··· ENTRIES PROVIDED ···
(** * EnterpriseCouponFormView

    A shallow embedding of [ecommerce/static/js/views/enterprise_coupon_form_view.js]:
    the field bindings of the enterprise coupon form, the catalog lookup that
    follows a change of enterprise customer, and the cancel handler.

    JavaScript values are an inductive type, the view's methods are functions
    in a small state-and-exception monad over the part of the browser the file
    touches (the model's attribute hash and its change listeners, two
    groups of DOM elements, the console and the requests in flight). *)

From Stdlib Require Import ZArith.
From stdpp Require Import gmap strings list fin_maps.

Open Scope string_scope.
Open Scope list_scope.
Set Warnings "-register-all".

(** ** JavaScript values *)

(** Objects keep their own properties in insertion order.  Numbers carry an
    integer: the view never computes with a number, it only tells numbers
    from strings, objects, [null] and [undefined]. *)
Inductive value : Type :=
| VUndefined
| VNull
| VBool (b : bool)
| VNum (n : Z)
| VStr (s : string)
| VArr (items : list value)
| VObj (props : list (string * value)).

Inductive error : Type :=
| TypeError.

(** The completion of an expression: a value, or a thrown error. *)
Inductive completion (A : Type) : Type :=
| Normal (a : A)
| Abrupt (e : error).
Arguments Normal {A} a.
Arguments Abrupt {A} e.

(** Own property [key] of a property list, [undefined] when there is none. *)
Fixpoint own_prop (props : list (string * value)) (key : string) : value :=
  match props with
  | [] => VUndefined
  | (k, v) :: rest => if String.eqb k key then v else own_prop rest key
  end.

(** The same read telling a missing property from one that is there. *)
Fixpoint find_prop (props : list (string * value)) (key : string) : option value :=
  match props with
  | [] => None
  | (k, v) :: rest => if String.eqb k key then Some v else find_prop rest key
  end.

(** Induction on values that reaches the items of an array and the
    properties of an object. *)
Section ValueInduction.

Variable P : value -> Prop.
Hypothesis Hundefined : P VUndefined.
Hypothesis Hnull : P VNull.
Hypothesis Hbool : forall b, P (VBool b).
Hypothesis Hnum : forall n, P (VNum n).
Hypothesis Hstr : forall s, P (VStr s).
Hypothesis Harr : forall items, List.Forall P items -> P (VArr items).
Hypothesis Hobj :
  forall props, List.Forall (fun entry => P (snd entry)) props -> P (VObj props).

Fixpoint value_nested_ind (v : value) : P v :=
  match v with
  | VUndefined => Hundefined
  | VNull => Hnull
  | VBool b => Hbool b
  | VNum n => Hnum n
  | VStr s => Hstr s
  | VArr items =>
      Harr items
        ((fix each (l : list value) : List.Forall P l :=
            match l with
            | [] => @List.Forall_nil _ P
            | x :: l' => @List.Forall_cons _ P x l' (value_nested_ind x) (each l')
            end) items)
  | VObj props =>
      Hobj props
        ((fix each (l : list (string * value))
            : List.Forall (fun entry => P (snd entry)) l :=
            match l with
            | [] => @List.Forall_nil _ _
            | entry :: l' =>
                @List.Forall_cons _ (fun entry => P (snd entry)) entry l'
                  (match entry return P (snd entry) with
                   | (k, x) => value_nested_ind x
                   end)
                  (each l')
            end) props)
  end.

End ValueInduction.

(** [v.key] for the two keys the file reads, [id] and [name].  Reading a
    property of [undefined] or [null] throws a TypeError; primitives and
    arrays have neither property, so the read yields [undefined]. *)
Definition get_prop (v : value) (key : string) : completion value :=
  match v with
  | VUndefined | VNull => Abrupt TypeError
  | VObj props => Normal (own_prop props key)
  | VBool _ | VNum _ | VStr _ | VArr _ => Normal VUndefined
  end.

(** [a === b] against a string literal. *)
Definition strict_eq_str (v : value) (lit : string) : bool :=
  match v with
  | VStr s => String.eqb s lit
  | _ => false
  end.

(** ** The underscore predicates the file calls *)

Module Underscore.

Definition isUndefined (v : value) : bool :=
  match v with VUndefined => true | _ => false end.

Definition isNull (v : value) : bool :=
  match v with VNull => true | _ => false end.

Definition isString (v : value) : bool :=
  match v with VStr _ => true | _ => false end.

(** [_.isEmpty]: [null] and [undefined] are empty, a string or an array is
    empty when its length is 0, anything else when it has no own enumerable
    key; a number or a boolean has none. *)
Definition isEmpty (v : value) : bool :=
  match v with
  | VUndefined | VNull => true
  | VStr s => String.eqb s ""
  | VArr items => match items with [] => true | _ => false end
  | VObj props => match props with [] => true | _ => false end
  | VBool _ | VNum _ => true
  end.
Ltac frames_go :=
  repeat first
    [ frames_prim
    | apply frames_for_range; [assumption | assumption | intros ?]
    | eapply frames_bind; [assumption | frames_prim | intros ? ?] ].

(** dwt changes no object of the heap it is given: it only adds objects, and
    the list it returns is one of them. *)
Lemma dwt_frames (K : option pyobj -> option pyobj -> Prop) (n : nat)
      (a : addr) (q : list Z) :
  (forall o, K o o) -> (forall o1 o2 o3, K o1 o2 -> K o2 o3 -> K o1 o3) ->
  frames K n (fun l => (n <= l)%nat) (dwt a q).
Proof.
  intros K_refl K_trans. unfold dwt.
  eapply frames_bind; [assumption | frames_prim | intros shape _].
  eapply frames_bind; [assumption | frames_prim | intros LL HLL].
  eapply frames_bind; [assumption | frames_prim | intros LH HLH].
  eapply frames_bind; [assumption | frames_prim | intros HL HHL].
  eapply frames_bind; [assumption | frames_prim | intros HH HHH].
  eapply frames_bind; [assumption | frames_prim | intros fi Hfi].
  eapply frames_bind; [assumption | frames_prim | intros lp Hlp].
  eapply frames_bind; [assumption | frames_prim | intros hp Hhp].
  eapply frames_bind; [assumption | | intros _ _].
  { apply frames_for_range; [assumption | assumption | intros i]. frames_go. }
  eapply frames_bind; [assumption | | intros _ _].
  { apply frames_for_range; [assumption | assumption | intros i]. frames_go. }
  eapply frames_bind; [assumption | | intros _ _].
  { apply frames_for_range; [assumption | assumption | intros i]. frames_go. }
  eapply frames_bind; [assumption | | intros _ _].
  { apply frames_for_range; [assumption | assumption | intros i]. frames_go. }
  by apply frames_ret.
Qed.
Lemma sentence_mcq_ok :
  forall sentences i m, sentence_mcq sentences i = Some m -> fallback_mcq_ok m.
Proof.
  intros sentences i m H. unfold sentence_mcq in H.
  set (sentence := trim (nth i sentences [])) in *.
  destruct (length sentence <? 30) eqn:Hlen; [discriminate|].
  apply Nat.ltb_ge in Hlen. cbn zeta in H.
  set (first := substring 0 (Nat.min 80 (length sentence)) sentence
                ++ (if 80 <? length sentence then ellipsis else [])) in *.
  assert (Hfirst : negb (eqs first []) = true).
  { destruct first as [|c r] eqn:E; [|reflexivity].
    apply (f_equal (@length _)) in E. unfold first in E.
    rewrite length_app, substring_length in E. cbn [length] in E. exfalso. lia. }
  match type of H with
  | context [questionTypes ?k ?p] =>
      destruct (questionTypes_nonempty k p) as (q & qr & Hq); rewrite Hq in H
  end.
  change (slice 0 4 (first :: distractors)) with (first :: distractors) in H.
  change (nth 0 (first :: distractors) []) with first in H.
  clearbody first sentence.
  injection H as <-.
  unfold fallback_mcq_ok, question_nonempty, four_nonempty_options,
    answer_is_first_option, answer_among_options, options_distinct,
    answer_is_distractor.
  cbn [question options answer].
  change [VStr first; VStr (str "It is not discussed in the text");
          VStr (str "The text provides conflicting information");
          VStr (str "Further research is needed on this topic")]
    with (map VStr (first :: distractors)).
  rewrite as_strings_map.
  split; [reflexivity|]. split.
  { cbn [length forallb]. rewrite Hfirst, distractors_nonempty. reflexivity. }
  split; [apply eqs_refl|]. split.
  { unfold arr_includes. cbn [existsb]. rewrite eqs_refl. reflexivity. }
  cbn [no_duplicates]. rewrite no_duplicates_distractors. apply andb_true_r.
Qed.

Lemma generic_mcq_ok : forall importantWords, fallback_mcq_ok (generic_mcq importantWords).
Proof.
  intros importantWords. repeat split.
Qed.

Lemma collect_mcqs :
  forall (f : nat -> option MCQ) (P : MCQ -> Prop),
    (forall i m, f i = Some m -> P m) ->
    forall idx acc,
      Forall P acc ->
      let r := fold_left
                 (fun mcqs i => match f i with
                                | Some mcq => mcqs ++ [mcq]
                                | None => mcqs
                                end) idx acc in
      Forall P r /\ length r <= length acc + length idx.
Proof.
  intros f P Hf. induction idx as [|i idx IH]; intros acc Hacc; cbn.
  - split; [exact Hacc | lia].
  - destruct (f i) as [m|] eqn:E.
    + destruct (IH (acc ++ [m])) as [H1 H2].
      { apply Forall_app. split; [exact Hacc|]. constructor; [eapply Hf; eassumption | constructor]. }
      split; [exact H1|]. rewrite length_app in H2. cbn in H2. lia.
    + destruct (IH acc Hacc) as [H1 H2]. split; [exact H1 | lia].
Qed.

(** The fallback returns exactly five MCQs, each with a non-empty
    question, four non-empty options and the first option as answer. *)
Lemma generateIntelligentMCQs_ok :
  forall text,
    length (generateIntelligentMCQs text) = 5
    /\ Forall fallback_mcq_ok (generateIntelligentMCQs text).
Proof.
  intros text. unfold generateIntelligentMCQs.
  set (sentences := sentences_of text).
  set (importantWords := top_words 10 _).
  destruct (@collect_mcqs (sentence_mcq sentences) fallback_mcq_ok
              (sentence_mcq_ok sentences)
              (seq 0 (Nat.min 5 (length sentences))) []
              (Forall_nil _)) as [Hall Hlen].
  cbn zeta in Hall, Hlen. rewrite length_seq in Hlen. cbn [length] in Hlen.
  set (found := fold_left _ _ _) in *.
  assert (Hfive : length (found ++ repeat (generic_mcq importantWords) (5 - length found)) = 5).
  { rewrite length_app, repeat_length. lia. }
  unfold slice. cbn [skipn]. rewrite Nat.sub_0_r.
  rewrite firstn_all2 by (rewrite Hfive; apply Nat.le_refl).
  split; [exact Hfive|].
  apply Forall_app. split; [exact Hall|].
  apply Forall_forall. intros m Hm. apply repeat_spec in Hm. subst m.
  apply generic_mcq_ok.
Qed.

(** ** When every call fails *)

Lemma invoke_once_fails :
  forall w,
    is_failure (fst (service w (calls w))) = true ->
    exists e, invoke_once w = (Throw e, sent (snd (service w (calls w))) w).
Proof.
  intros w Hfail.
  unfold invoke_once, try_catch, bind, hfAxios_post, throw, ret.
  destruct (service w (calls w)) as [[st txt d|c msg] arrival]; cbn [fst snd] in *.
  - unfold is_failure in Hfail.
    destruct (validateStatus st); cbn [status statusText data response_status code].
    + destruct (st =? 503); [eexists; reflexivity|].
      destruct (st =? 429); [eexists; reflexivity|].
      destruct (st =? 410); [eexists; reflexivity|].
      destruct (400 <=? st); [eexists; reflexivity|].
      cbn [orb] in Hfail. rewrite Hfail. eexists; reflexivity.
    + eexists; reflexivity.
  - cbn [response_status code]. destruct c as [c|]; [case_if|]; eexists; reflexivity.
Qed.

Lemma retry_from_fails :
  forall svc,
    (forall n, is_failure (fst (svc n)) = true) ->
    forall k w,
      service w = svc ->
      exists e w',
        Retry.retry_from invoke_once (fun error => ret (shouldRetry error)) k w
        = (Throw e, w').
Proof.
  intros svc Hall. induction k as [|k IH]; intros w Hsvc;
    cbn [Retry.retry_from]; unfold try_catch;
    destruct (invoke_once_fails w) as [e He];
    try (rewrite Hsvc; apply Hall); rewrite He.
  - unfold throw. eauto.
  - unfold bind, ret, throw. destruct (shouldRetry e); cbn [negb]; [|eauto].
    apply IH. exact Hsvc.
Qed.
···
#### WORK INSTRUCTIONS
Return, word for word, the lines of the data above from the line with "Hypothesis Hnum : forall n, P (VNum n)." through the line with "(** [v.key] for", inclusive.

#### RESPONSE TO THIS TASK
Hypothesis Hnum : forall n, P (VNum n).
Hypothesis Hstr : forall s, P (VStr s).
Hypothesis Harr : forall items, List.Forall P items -> P (VArr items).
Hypothesis Hobj :
  forall props, List.Forall (fun entry => P (snd entry)) props -> P (VObj props).

Fixpoint value_nested_ind (v : value) : P v :=
  match v with
  | VUndefined => Hundefined
  | VNull => Hnull
  | VBool b => Hbool b
  | VNum n => Hnum n
  | VStr s => Hstr s
  | VArr items =>
      Harr items
        ((fix each (l : list value) : List.Forall P l :=
            match l with
            | [] => @List.Forall_nil _ P
            | x :: l' => @List.Forall_cons _ P x l' (value_nested_ind x) (each l')
            end) items)
  | VObj props =>
      Hobj props
        ((fix each (l : list (string * value))
            : List.Forall (fun entry => P (snd entry)) l :=
            match l with
            | [] => @List.Forall_nil _ _
            | entry :: l' =>
                @List.Forall_cons _ (fun entry => P (snd entry)) entry l'
                  (match entry return P (snd entry) with
                   | (k, x) => value_nested_ind x
                   end)
                  (each l')
            end) props)
  end.

End ValueInduction.

(** [v.key] for the two keys the file reads, [id] and [name].  Reading a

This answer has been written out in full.